:: Dataset entries

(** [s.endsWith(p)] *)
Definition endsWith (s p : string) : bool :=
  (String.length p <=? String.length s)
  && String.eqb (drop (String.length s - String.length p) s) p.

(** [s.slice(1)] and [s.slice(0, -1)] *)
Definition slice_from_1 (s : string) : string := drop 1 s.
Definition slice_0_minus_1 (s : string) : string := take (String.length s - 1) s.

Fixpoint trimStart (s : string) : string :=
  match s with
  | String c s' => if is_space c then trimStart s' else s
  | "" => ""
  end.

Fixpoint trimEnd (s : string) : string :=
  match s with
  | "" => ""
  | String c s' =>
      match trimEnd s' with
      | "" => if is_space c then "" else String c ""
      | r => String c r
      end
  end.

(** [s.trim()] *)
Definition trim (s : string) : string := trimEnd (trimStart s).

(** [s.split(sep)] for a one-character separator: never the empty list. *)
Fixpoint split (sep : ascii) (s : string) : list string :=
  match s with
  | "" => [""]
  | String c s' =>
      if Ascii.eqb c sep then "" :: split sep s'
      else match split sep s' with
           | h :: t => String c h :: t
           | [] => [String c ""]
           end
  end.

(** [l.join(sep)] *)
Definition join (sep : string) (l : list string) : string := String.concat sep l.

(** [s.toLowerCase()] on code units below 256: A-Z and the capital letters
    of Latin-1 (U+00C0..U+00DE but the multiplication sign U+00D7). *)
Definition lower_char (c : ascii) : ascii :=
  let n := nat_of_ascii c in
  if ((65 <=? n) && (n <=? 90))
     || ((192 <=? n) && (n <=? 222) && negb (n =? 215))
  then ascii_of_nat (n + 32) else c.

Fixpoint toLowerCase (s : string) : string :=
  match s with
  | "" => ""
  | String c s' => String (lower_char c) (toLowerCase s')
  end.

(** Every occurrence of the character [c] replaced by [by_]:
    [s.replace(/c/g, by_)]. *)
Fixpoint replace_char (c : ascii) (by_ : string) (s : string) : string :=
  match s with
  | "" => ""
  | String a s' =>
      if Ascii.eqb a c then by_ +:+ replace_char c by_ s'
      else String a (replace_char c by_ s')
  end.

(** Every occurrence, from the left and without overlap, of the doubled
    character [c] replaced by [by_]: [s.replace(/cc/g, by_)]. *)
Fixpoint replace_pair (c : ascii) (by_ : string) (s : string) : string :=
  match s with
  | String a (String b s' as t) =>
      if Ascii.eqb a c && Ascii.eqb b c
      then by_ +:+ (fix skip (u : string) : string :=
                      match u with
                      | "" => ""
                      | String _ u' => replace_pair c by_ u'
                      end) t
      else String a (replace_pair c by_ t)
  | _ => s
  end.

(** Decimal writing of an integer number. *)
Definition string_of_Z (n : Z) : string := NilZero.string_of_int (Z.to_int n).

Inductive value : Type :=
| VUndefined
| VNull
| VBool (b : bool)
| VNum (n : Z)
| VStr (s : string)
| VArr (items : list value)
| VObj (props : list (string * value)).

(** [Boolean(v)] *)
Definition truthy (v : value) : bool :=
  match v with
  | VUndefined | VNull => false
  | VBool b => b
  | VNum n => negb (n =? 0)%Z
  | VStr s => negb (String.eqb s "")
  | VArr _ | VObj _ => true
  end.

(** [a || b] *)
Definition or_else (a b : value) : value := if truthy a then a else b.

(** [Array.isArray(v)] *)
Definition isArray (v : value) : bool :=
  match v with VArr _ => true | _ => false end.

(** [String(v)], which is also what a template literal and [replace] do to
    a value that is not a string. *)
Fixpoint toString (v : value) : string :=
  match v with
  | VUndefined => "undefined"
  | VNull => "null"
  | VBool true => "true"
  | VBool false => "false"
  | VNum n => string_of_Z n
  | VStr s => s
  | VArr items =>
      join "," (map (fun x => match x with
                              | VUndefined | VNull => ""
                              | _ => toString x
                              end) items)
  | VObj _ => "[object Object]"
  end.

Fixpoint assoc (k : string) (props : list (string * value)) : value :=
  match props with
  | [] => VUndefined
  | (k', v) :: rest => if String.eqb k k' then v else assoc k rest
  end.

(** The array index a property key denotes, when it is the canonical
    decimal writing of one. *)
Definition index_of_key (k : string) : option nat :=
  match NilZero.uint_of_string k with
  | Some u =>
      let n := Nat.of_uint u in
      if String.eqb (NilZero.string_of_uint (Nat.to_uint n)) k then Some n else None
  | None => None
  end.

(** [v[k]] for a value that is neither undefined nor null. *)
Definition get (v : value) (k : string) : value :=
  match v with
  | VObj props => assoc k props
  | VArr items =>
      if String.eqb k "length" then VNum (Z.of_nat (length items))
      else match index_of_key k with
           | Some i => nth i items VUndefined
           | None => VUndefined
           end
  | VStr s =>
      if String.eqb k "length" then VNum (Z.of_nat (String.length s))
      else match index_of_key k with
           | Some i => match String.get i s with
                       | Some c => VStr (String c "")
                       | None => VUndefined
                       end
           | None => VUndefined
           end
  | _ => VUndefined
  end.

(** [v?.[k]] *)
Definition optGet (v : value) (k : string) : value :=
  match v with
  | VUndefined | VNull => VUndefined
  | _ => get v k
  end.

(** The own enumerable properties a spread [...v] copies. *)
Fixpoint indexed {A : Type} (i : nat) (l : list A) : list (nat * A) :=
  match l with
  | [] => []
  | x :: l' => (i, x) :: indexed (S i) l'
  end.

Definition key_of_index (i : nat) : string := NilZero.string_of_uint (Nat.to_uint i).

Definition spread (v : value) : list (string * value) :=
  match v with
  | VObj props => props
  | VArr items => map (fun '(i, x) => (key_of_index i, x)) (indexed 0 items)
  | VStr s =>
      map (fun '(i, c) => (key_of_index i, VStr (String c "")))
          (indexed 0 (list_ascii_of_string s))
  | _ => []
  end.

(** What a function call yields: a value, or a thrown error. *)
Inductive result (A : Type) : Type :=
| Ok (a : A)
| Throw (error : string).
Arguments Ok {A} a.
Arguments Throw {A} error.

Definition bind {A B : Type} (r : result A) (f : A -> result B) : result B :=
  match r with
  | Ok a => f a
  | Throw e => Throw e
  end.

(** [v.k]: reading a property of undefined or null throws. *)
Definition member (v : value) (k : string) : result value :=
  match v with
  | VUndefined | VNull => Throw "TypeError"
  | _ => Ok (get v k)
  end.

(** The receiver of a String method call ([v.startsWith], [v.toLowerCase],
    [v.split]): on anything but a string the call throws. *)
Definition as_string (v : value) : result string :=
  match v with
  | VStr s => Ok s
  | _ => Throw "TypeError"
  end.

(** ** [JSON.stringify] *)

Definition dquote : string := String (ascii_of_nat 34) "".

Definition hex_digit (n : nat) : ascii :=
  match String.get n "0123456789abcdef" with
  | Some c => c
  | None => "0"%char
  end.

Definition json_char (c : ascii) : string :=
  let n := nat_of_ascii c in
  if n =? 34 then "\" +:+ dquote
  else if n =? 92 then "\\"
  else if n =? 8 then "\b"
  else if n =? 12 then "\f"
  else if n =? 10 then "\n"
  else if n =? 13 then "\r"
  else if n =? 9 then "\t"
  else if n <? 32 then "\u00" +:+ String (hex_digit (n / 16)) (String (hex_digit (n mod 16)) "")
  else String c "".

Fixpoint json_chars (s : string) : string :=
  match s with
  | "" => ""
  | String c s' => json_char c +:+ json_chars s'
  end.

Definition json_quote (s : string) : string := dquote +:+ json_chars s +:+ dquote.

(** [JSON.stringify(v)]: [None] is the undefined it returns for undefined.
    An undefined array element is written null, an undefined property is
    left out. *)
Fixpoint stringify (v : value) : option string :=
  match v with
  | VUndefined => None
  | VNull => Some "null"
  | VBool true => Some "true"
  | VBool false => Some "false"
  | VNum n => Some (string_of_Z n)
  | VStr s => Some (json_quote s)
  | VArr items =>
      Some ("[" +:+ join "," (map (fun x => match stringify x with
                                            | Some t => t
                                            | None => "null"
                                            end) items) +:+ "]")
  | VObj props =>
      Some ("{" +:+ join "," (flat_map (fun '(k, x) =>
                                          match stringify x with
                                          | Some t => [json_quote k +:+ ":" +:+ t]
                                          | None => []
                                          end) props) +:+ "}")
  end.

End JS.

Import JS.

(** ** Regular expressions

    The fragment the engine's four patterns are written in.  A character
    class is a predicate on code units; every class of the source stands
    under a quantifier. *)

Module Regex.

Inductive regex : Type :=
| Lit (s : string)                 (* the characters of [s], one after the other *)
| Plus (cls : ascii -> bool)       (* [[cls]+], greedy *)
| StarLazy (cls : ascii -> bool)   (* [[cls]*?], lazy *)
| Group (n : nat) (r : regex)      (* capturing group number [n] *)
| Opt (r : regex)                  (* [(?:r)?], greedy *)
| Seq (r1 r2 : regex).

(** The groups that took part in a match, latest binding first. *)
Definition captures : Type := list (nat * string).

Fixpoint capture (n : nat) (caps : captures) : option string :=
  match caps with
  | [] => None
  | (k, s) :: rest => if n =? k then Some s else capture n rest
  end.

::::

Problem statement:
Among the lines above, find those with the word "false". Copy them.

Expected answer:
  | VUndefined | VNull => false
  match v with VArr _ => true | _ => false end.
  | VBool false => "false"
  | VBool false => Some "false"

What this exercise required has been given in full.